|Matthew Henry's Concise Commentary|
1:18-25 The apostle begins to show that all mankind need the salvation of the gospel, because none could obtain the favour of God, or escape his wrath by their own works. For no man can plead that he has fulfilled all his obligations to God and to his neighbour; nor can any truly say that he has fully acted up to the light afforded him. The sinfulness of man is described as ungodliness against the laws of the first table, and unrighteousness against those of the second. The cause of that sinfulness is holding the truth in unrighteousness. All, more or less, do what they know to be wrong, and omit what they know to be right, so that the plea of ignorance cannot be allowed from any. Our Creator's invisible power and Godhead are so clearly shown in the works he has made, that even idolaters and wicked Gentiles are left without excuse. They foolishly followed idolatry; and rational creatures changed the worship of the glorious Creator, for that of brutes, reptiles, and senseless images. They wandered from God, till all traces of true religion must have been lost, had not the revelation of the gospel prevented it. For whatever may be pretended, as to the sufficiency of man's reason to discover Divine truth and moral obligation, or to govern the practice aright, facts cannot be denied. And these plainly show that men have dishonoured God by the most absurd idolatries and superstitions; and have degraded themselves by the vilest affections and most abominable deeds.
Verse 24. - Wherefore God (καὶ, here in the Textus Receptus, is ill supported) gave them up in the lusts of their hearts unto uncleanness, to dishonour their own bodies between (rather, among) themselves. So τοῦ ἀτιμάζεσθαι, etc., is rendered in the Authorized Version. The verb, however, is probably passive, a middle use of it not being elsewhere found. In either ease the general meaning is the same. The genitive, τοῦ ἀτιμάζεσθαι, seems most naturally taken as denoting what the ἀκαθαρσία consisted in, rather than either the purpose or the results of their being given over to it (cf. ver. 26, where παρέδωκεν εἰς πάθη ἀτιμίας is followed by a description of what these were). Here is noticed a further stage of judicial degradation; the ματιαότης of idolatry, itself judicial, had its further judicial consequence in the ἀκαθαρσία of abominable sensuality. Similarly, in Ephesians 4, the ἐργασία ἀκαθαρσίας πάσης ἐν πλεονεξιᾳ, prevalent among the nations, is traced to their ματαιότης, in that they had become "alienated from the life of God." It is notorious that idolatrous worship was not uncommonly accompanied by debauchery; notably that of the Phoenician Astarte, and of Aphrodite and Dionysus (see Livy, 39:8, for an account of the Dionysus at one time in Rome; and Athen., 13. pp. 574, 579, and 14. p. 659, for the Aphrodisia at Athens and Corinth); cf. Numbers 25, etc., "The people joined themselves unto Baal-peor," and the allusion to it, 1 Corinthians 10:8. On that occasion no more is intimated than promiscuous intercourse between the two sexes, sinking men in that regard to the level of the brutes; but still worse "uncleanness" is in the apostle's view, such as sinks them even below that level; and how common such unnatural vices had become, and how lightly thought of, no one conversant with classical literature needs to be reminded.
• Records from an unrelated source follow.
(* ===== verification/FsWatcher.v ===== *)
(** * The filesystem watcher

    Models [crates/sandbox/src/fs_watcher.rs]: the callback that turns events
    of the [notify] crate into affected paths and pairs the two halves of a
    rename, the loop that collects them between two ticks, and the processing
    of a batch, which discards the sandbox's own writes and the excluded paths,
    sets an undo barrier for each working directory with external changes and
    reports them.

    The paths are absolute ones of a Unix host, with names in UTF-8.  The
    interceptors share one tree.  The event types are those of [notify],
    without the payloads the source does not look at. *)

From Stdlib Require Import Ascii.
From stdpp Require Import base gmap strings list countable.
From S2P Require Import Prelude HostFs HostFacts Common WriteInterceptor UndoLog UndoInterceptor PathValidation RecentWrites StdioProtocol.
#[local] Open Scope Z_scope.

(** ** Events of the [notify] crate *)

Inductive RenameMode := RenameAny | RenameTo | RenameFrom | RenameBoth | RenameOther.
Inductive ModifyKind := ModifyAny | ModifyData | ModifyMetadata | ModifyName (mode : RenameMode) | ModifyOther.
Inductive EventKind := KindAny | KindAccess | KindCreate | KindModify (kind : ModifyKind) | KindRemove | KindOther.

Record NotifyEvent := mkNotify {
  ne_kind : EventKind;
  ne_paths : list path;
}.

(** ** From events to affected paths *)

Record TimestampedEvent := mkTimestamped {
  te_affected : AffectedPath;
  te_observed_at : Z;
}.

Definition is_mutation_event (event : NotifyEvent) : bool :=
  match ne_kind event with
  | KindCreate | KindRemove => true
  | KindModify ModifyMetadata => false
  | KindModify _ => true
  | _ => false
  end.

Definition event_kind_to_change_kind (kind : EventKind) : FileChangeKind :=
  match kind with
  | KindCreate => Created
  | KindRemove => Deleted
  | KindModify (ModifyName _) => Renamed
  | _ => Modified
  end.

(** The unpaired source of a rename, reported on its own. *)
Definition unpaired (from : option path) : list AffectedPath :=
  match from with Some old => [mkAffectedPath old Renamed None] | None => [] end.

Definition standalone (kind : FileChangeKind) (ps : list path) : list AffectedPath :=
  (λ p, mkAffectedPath p kind None) <$> ps.

(** Returns the entries and the new [pending_rename_from]. *)
Definition event_to_affected_paths (event : NotifyEvent) (pending_rename_from : option path)
    : list AffectedPath * option path :=
  match ne_kind event, ne_paths event with
  | KindModify (ModifyName RenameBoth), [from; to] => ([mkAffectedPath to Renamed (Some from)], None)
  | KindModify (ModifyName RenameFrom), ps => (unpaired pending_rename_from, head ps)
  | KindModify (ModifyName RenameTo), dest :: _ =>
      ([mkAffectedPath dest Renamed pending_rename_from], None)
  | KindModify (ModifyName RenameTo), [] => ([], None)
  | KindModify (ModifyName _), ps => (standalone Renamed ps, pending_rename_from)
  | kind, ps =>
      (unpaired pending_rename_from ++ standalone (event_kind_to_change_kind kind) ps, None)
  end.

(** The callback of [build_watcher], called with [Ok(event)] at [now]: the
    batch it sends, if any. *)
Definition watch_callback (now : Z) (event : NotifyEvent) (pending_rename_from : option path)
    : option (list TimestampedEvent) * option path :=
  if is_mutation_event event then
    let '(entries, pending') := event_to_affected_paths event pending_rename_from in
    match entries with
    | [] => (None, pending')
    | _ => (Some ((λ ap, mkTimestamped ap now) <$> entries), pending')
    end
  else (None, pending_rename_from).

(** ** Collecting a batch *)

(** [pending.iter_mut().find(..)] and the update of the entry found. *)
Fixpoint update_pending (te : TimestampedEvent) (pending : list TimestampedEvent)
    : list TimestampedEvent :=
  match pending with
  | [] => []
  | existing :: rest =>
      let ap := te_affected existing in
      if decide (ap_path ap = ap_path (te_affected te)) then
        (if te_observed_at existing <? te_observed_at te
         then mkTimestamped (mkAffectedPath (ap_path ap) (ap_kind (te_affected te)) (ap_renamed_from ap))
                (te_observed_at te)
         else existing) :: rest
      else existing :: update_pending te rest
  end.

Definition collect_event (acc : list TimestampedEvent * gset path) (te : TimestampedEvent)
    : list TimestampedEvent * gset path :=
  let '(pending, pending_seen) := acc in
  if decide (ap_path (te_affected te) ∈ pending_seen) then (update_pending te pending, pending_seen)
  else (pending ++ [te], {[ap_path (te_affected te)]} ∪ pending_seen).

Definition collect (entries : list TimestampedEvent) (acc : list TimestampedEvent * gset path)
    : list TimestampedEvent * gset path := foldl collect_event acc entries.

(** ** Filters *)

Fixpoint str_contains (pattern s : string) : bool :=
  match strip_str_prefix pattern s with
  | Some _ => true
  | None => match s with String _ s' => str_contains pattern s' | EmptyString => false end
  end.

Definition str_starts_with (prefix s : string) : bool := bool_decide (is_Some (strip_str_prefix prefix s)).

(** [str::strip_suffix], with what comes before the suffix. *)
Definition strip_str_suffix (suffix s : string) : option string :=
  string_rev <$> strip_str_prefix (string_rev suffix) (string_rev s).

(** The byte before the directory name is the last one of what is left of it. *)
Definition matches_exclude_pattern (path_str pattern : string) : bool :=
  if str_contains pattern path_str then true
  else match strip_str_suffix "/" pattern with
       | Some dir_name =>
           match strip_str_suffix dir_name path_str with
           | Some before =>
               match string_rev before with
               | EmptyString => true
               | String c _ => Ascii.eqb c slash
               end
           | None => false
           end
       | None => false
       end.

(** [to_string_lossy().replace('\\', "/")]. *)
Definition forward_slashes (s : string) : string :=
  str_map (λ c, if Ascii.eqb c backslash then slash else c) s.

(** The loop goes up from the parent; on absolute paths it ends at the root,
    and it stops early at a directory that is already in the set. *)
Fixpoint record_ancestors_from (rev_path : list string) (ancestors : gset path) : gset path :=
  match rev_path with
  | [] => ancestors
  | _ :: up =>
      if decide (rev up ∈ ancestors) then ancestors
      else record_ancestors_from up ({[rev up]} ∪ ancestors)
  end.
Definition record_ancestors (p : path) (ancestors : gset path) : gset path :=
  record_ancestors_from (rev p) ancestors.

Definition parents_of_children (entries : list AffectedPath) : list path :=
  entries ≫= λ ap,
    option_list (parent (ap_path ap)) ++ option_list (ap_renamed_from ap ≫= parent).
Gill's Exposition of the Entire Bible
Wherefore God also gave them up to uncleanness,.... Not by putting any into them, but by leaving them to the pollution of their nature; by withdrawing his providential restraints from them, and by giving them up to judicial hardness:
through the lusts of their own hearts. The heart of man is the source of all wickedness; the lusts that dwell there are many, and these tend to uncleanness of one sort or another: by it here is meant particularly bodily uncleanness, since it is said they were given up
to dishonour their own bodies between themselves; either alone, or with others; so that as they changed the glory of God, and dishonoured him, he left them to dishonour themselves by doing these things which were reproachful and scandalous to human nature.
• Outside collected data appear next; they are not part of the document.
Lemma eq_nat_of_lookup {A B} (l : list A) (k : list B) :
  (∀ i, is_Some (l !! i) ↔ is_Some (k !! i)) → length l = length k.
Proof.
  intros H. assert (∀ i, i < length l ↔ i < length k)%nat as H' by (intros i; by rewrite <- !lookup_lt_is_Some).
  pose proof (H' (length l)). pose proof (H' (length k)). lia.
Qed.

Lemma str_forall_app P s1 s2 : str_forall P (s1 +:+ s2) = str_forall P s1 && str_forall P s2.
Proof. induction s1 as [|c s1 IH]; simpl; [done|]. by rewrite IH, andb_assoc. Qed.
Lemma str_forall_mono (P Q : ascii → bool) s :
  (∀ c, P c = true → Q c = true) → str_forall P s = true → str_forall Q s = true.
Proof. intros HPQ. induction s as [|c s IH]; simpl; [done|]. rewrite !andb_true_iff. intros [Hc Hs]. auto. Qed.

Lemma str_forall_collapse P b s :
  P dash = true → str_forall P s = true → str_forall P (collapse_dashes_from b s) = true.
Proof.
  intros Hd. revert b. induction s as [|c s IH]; intros b; cbn; [done|]. intros [Hc Hs]%andb_true_iff.
  destruct (Ascii.eqb c dash); [destruct b|]; cbn; rewrite ?Hd, ?Hc, IH; done.
Qed.
Lemma str_forall_trim_start P s : str_forall P s = true → str_forall P (trim_start_dashes s) = true.
Proof.
  induction s as [|c s IH]; cbn; [done|]. intros H. destruct (Ascii.eqb c dash); [|done].
  apply IH. by apply andb_true_iff in H as [_ ?].
Qed.
Lemma str_forall_trim_end P s : str_forall P s = true → str_forall P (trim_end_dashes s) = true.
Proof.
  induction s as [|c s IH]; cbn; [done|]. intros [Hc Hs]%andb_true_iff. specialize (IH Hs).
  destruct (trim_end_dashes s) as [|d t]; [destruct (Ascii.eqb c dash)|]; cbn in *; by rewrite ?Hc, ?IH.
Qed.
Lemma str_forall_substring P n m s : str_forall P s = true → str_forall P (String.substring n m s) = true.
Proof.
  revert n m. induction s as [|c s IH]; intros [|n] [|m]; cbn; try done; intros [Hc Hs]%andb_true_iff.
  - by rewrite Hc, IH.
  - by apply IH.
  - by apply IH.
Qed.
Jamieson-Fausset-Brown Bible Commentary
24. Wherefore God also—in righteous retribution.
gave them up—This divine abandonment of men is here strikingly traced in three successive stages, at each of which the same word is used (Ro 1:24, 26; and Ro 1:28, where the word is rendered "gave over"). "As they deserted God, God in turn deserted them; not giving them divine (that is, supernatural) laws, and suffering them to corrupt those which were human; not sending them prophets, and allowing the philosophers to run into absurdities. He let them do what they pleased, even what was in the last degree vile, that those who had not honored God, might dishonor themselves" [Grotius].